(* ===== verification/NotifyList.v ===== *)
(** * NotifyList: listing a recipient's notifications, page by page

    Facts on [List_] of [NotifyStore.v] and the cursors of [Notification.v]:
    the pages of a listing put together, and what a cursor is bound to. *)

From S2P Require Import Prelude Domain Json Notification Collections NotifyStore.
From S2P Require Import NotifyStoreFacts.
Import MemoryStore.

(** What is relied on of the encoding of cursors: a token is not empty, and a
    payload the encoding can carry (a four-digit year, valid UTF-8) reads back. *)
Class CursorEncoding (render : cursorPayload.t -> string)
    (parse : string -> option cursorPayload.t) (carries : cursorPayload.t -> Prop) : Prop := {
  render_nonempty p : render p <> "";
  parse_render p : carries p -> parse (render p) = Some p
}.

Definition continued (q : ListQuery.t) (token : string) : ListQuery.t :=
  q <| ListQuery.Cursor := token |>.

(** The whole answer of a query: its matches, newest first. *)
Definition listing (q : ListQuery.t) (s : MemoryStore.t) : list Notification.t :=
  merge_sort (no_later newestFirst)
    (filter (fun n => matches n q = true) (values (notifications s))).

Section paging.
Context (digest : string -> string).
Context (render : cursorPayload.t -> string) (parse : string -> option cursorPayload.t).

(** Reading every page in turn, each from the cursor of the last. *)
Fixpoint walk (q : ListQuery.t) (s : MemoryStore.t) (fuel : nat) (token : string)
  : res (list Notification.t) :=
  match fuel with
  | 0 => Err (External "out of fuel")
  | S fuel =>
      try! page := List_ digest render parse (continued q token) s in
      if decide (Page.NextCursor page = "") then Ok (Page.Notifications page)
      else
        try! rest := walk q s fuel (Page.NextCursor page) in
        Ok (Page.Notifications page ++ rest)
  end.

Lemma continued_matches n q token : matches n (continued q token) = matches n q.
Proof. done. Qed.

Definition position_of (n : Notification.t) : CursorPosition.t :=
  CursorPosition.mk (Notification.CreatedAt n) (Notification.ID n).

Lemma before_position n m : before n (position_of m) = bool_decide (newestFirst n m = Gt).
Proof.
  unfold before, newestFirst, position_of, String.ltb. cbn.
  destruct (decide (Notification.CreatedAt n = Notification.CreatedAt m)) as [->|Hne].
  - rewrite Z.compare_refl. rewrite (String.compare_antisym (Notification.ID m)).
    by destruct (String.compare (Notification.ID n) (Notification.ID m)).
  - destruct (Z.compare _ _) eqn:E.
    + apply Z.compare_eq_iff in E. congruence.
    + rewrite Z.compare_lt_iff in E. rewrite (bool_decide_false (_ < _)%Z) by lia.
      by rewrite bool_decide_false.
    + rewrite Z.compare_gt_iff in E. by rewrite !bool_decide_true.
Qed.

Context (carries : cursorPayload.t -> Prop) `{!CursorEncoding render parse carries}.
Context (q : ListQuery.t) (s : MemoryStore.t).
Hypothesis Hok : StoreOk s.
Hypothesis Hlimit : (0 <= ListQuery.Limit q)%Z.
(** What the service stamps: an identifier, and an instant in microseconds. *)
Hypothesis Hstamped : forall id n, notifications s !! id = Some n ->
  id <> "" /\ normalizeTime (Notification.CreatedAt n) = Notification.CreatedAt n.
Hypothesis Hcarries : forall id n, notifications s !! id = Some n ->
  carries (cursorPayload.mk (Notification.CreatedAt n) id (fingerprint digest q)).

Definition cursor_of (n : Notification.t) : string :=
  EncodeCursor digest render q (position_of n).

Lemma cursor_nonempty n : cursor_of n <> "".
Proof. unfold cursor_of, EncodeCursor. apply render_nonempty. Qed.

(** A cursor that reads as a position, or the empty one. *)
Definition reads_as (token : string) (after : option Notification.t) : Prop :=
  match after with
  | None => token = ""
  | Some n => token = cursor_of n /\ exists id, notifications s !! id = Some n
  end.

Definition after_pos (after : option Notification.t) (n : Notification.t) : Prop :=
  match after with None => True | Some m => newestFirst n m = Gt end.

#[local] Instance after_pos_dec after n : Decision (after_pos after n).
Proof. destruct after; cbn; apply _. Defined.

Lemma decode_reads token after : reads_as token after ->
  DecodeCursor digest parse (continued q token) = Ok (position_of <$> after).
Proof.
  unfold DecodeCursor. destruct after as [n|]; cbn; [|by intros ->].
  intros [-> [id Hn]]. unfold cursor_of, EncodeCursor.
  rewrite decide_False by apply render_nonempty.
  destruct (Hstamped id n Hn) as [Hid Hnorm]. cbn. rewrite Hnorm.
  pose proof (ids_ok s (store_index s Hok) id n Hn) as Heq.
  rewrite parse_render by (rewrite Heq; by apply (Hcarries id)). cbn.
  rewrite decide_False by congruence. rewrite decide_False by (intros H; by destruct H).
  by rewrite Hnorm.
Qed.

Lemma newestFirst_inj x y :
  x ∈ values (notifications s) -> y ∈ values (notifications s) ->
  newestFirst x y = Eq -> x = y.
Proof.
  intros [i Hi]%elem_of_values [j Hj]%elem_of_values [E _]%newestFirst_eq.
  pose proof (ids_ok s (store_index s Hok) i x Hi).
  pose proof (ids_ok s (store_index s Hok) j y Hj). congruence.
Qed.

Lemma elem_of_listing n :
  n ∈ listing q s <-> matches n q = true /\ n ∈ values (notifications s).
Proof. unfold listing. by rewrite merge_sort_Permutation, list_elem_of_filter. Qed.

(** The sorted matches beyond a position: the tail of the listing. *)
Lemma selected_tail after :
  merge_sort (no_later newestFirst)
    (filter (fun n => selects (continued q "") (position_of <$> after) n = true)
       (values (notifications s))) =
  filter (after_pos after) (listing q s).
Proof.
  unfold listing. rewrite <- sort_filter.
  - f_equal. rewrite list_filter_filter. apply list_filter_iff. intros n.
    unfold selects. rewrite continued_matches. destruct (matches n q); cbn.
    + destruct after as [m|]; cbn; [|done].
      rewrite before_position, bool_decide_eq_true. naive_solver.
    + naive_solver.
  - apply _.
  - intros x y [_ ?]%list_elem_of_filter [_ ?]%list_elem_of_filter. by apply newestFirst_inj.
Qed.

Definition cut (rest : list Notification.t) : Page.t :=
  let limit := Z.to_nat (ListQuery.EffectiveLimit q) in
  if decide (limit < length rest)
  then Page.mk (take limit rest) (cursor_of (nth (limit - 1) rest Notification.zero))
  else Page.mk rest "".

Lemma List_cuts token after : reads_as token after ->
  List_ digest render parse (continued q token) s =
  Ok (cut (filter (after_pos after) (listing q s))).
Proof.
  intros H. unfold List_. rewrite (decode_reads token after H). cbn [rbind]. f_equal.
  change (fun n => selects (continued q token) (position_of <$> after) n = true)
    with (fun n => selects (continued q "") (position_of <$> after) n = true).
  rewrite selected_tail. unfold page_of, cut.
  change (ListQuery.EffectiveLimit (continued q token)) with (ListQuery.EffectiveLimit q).
  case_decide; by rewrite Clones_id.
Qed.

Lemma listing_NoDup : NoDup (listing q s).
Proof.
  unfold listing. rewrite merge_sort_Permutation. by apply NoDup_filter, values_NoDup, store_index.
Qed.

Lemma later_suffix l1 n l2 :
  listing q s = l1 ++ n :: l2 -> filter (after_pos (Some n)) (listing q s) = l2.
Proof.
  intros E. pose proof listing_NoDup as Hnd.
  assert (Hin : forall m, m ∈ listing q s -> m ∈ values (notifications s))
    by (by intros m [_ ?]%elem_of_listing).
  rewrite E in Hnd, Hin. rewrite E.
  apply (filter_beyond newestFirst l1 n l2).
  - rewrite <- E. apply sorted_by. apply _.
  - intros y Hy Heq. apply newestFirst_inj in Heq; [|apply Hin; set_solver..].
    subst y. apply NoDup_app in Hnd as (_ & _ & [Hn _]%NoDup_cons). done.
Qed.

Lemma walk_rest fuel prefix rest token after :
  listing q s = prefix ++ rest -> reads_as token after ->
  filter (after_pos after) (listing q s) = rest -> length rest < fuel ->
  walk q s fuel token = Ok rest.
Proof.
  revert prefix rest token after. induction fuel as [|fuel IH]; [lia|].
  intros prefix rest token after Hsplit Hread Hrest Hfuel. cbn [walk].
  rewrite (List_cuts token after Hread), Hrest. unfold cut. cbn [rbind].
  set (limit := Z.to_nat (ListQuery.EffectiveLimit q)).
  assert (Hpos : 1 <= limit).
  { unfold limit, ListQuery.EffectiveLimit, DefaultListLimit. case_decide; lia. }
  destruct (decide (limit < length rest)) as [Hlong|]; [|by cbn].
  destruct (lookup_lt_is_Some_2 rest (limit - 1)) as [final Hf]; [lia|].
  rewrite (nth_lookup_Some _ _ _ _ Hf). cbn [Page.NextCursor Page.Notifications].
  rewrite decide_False by apply cursor_nonempty.
  assert (Esplit : rest = take (limit - 1) rest ++ final :: drop limit rest).
  { rewrite <- (take_drop_middle rest (limit - 1) final Hf) at 1.
    by replace (S (limit - 1)) with limit by lia. }
  assert (Hord : listing q s = (prefix ++ take (limit - 1) rest) ++ final :: drop limit rest).
  { by rewrite Hsplit, <- app_assoc, <- Esplit. }
  rewrite (IH (prefix ++ take limit rest) (drop limit rest) (cursor_of final) (Some final)).
  - cbn [rbind]. by rewrite take_drop.
  - by rewrite <- app_assoc, take_drop.
  - split; [done|]. apply elem_of_values.
    assert (Hin : final ∈ listing q s) by (rewrite Hord; set_solver).
    by apply elem_of_listing in Hin as [_ ?].
  - by apply (later_suffix (prefix ++ take (limit - 1) rest)).
  - rewrite length_drop. lia.
Qed.
End paging.

(** * Properties *)

Section properties.
Context (digest : string -> string).
Context (render : cursorPayload.t -> string) (parse : string -> option cursorPayload.t).
Context (carries : cursorPayload.t -> Prop).

(** Reading a recipient's notifications page by page, each page from the
    cursor of the last, ends and gives every notification that matches the
    query exactly once, newest first, ties broken by the higher identifier. *)
Theorem listing_pages_concatenate `{!CursorEncoding render parse carries} q s :
  StoreOk s -> (0 <= ListQuery.Limit q)%Z ->
  (forall id n, notifications s !! id = Some n ->
     id <> "" /\ normalizeTime (Notification.CreatedAt n) = Notification.CreatedAt n /\
     carries (cursorPayload.mk (Notification.CreatedAt n) id (fingerprint digest q))) ->
  exists l,
    (forall fuel, size (notifications s) < fuel ->
       walk digest render parse q s fuel "" = Ok l) /\
    StronglySorted (fun a b => newestFirst a b = Lt) l /\
    (forall n, n ∈ l <-> matches n q = true /\ exists id, notifications s !! id = Some n).
Proof.
  intros Hok Hlimit Hst. exists (listing q s).
  split_and!.
  - intros fuel Hf.
    apply (walk_rest digest render parse carries q s Hok Hlimit) with (prefix := []) (after := None).
    + intros id n Hn. destruct (Hst id n Hn) as (? & ? & _). done.
    + intros id n Hn. by apply Hst.
    + done.
    + done.
    + by apply filter_all.
    + unfold listing. rewrite merge_sort_Permutation.
      pose proof (length_filter (fun n => matches n q = true) (values (notifications s))) as H.
      unfold values in H at 2. rewrite length_fmap, length_map_to_list in H. lia.
  - pose proof (listing_NoDup q s Hok) as Hnd.
    assert (Hs : StronglySorted (no_later newestFirst) (listing q s))
      by (apply sorted_by; apply _).
    assert (Hin : forall n, n ∈ listing q s -> n ∈ values (notifications s))
      by (by intros n [_ ?]%elem_of_listing).
    induction Hs as [|x l Hl IH Hx]; [constructor|]. apply NoDup_cons in Hnd as [Hni Hnd].
    constructor; [apply IH; [done|]; intros n Hn; apply Hin; by right|].
    rewrite Forall_forall in Hx |- *. intros y Hy. specialize (Hx y Hy). unfold no_later in Hx.
    destruct (newestFirst x y) eqn:E; [|done|done].
    apply (newestFirst_inj s Hok) in E; [|apply Hin; left|apply Hin; by right].
    by subst y.
  - intros n. by rewrite elem_of_listing, elem_of_values.
Qed.
End properties.

(** A kind may hold a comma, and the filters are joined with commas before they
    are hashed: two listings that differ in what they show then issue and accept
    each other's cursors, whatever the hash. *)
Lemma cursor_crosses_filters :
  exists q1 q2 n,
    matches n q1 = true /\ matches n q2 = false /\
    validateIdentifier "/recipient" (ListQuery.Recipient q1) = [] /\
    forall digest, fingerprint digest q1 = fingerprint digest q2.
Proof.
  exists (ListQuery.mk "ann" [] ["a,b"] "" 0 ""), (ListQuery.mk "ann" [] ["a"; "b"] "" 0 "").
  exists (Notification.zero <| Notification.Recipient := "ann" |> <| Notification.Kind := "a,b" |>).
  split_and!; [vm_compute; reflexivity..|]. intros digest. unfold fingerprint. f_equal.
Qed.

# Work request
In the data above, find the line with "apply (filter_beyond newestFirst l1 n l2)." and the line with "app_assoc, <- Esplit.". Retype both, plus every line between them, exactly.

# Solution
  apply (filter_beyond newestFirst l1 n l2).
  - rewrite <- E. apply sorted_by. apply _.
  - intros y Hy Heq. apply newestFirst_inj in Heq; [|apply Hin; set_solver..].
    subst y. apply NoDup_app in Hnd as (_ & _ & [Hn _]%NoDup_cons). done.
Qed.

Lemma walk_rest fuel prefix rest token after :
  listing q s = prefix ++ rest -> reads_as token after ->
  filter (after_pos after) (listing q s) = rest -> length rest < fuel ->
  walk q s fuel token = Ok rest.
Proof.
  revert prefix rest token after. induction fuel as [|fuel IH]; [lia|].
  intros prefix rest token after Hsplit Hread Hrest Hfuel. cbn [walk].
  rewrite (List_cuts token after Hread), Hrest. unfold cut. cbn [rbind].
  set (limit := Z.to_nat (ListQuery.EffectiveLimit q)).
  assert (Hpos : 1 <= limit).
  { unfold limit, ListQuery.EffectiveLimit, DefaultListLimit. case_decide; lia. }
  destruct (decide (limit < length rest)) as [Hlong|]; [|by cbn].
  destruct (lookup_lt_is_Some_2 rest (limit - 1)) as [final Hf]; [lia|].
  rewrite (nth_lookup_Some _ _ _ _ Hf). cbn [Page.NextCursor Page.Notifications].
  rewrite decide_False by apply cursor_nonempty.
  assert (Esplit : rest = take (limit - 1) rest ++ final :: drop limit rest).
  { rewrite <- (take_drop_middle rest (limit - 1) final Hf) at 1.
    by replace (S (limit - 1)) with limit by lia. }
  assert (Hord : listing q s = (prefix ++ take (limit - 1) rest) ++ final :: drop limit rest).
  { by rewrite Hsplit, <- app_assoc, <- Esplit. }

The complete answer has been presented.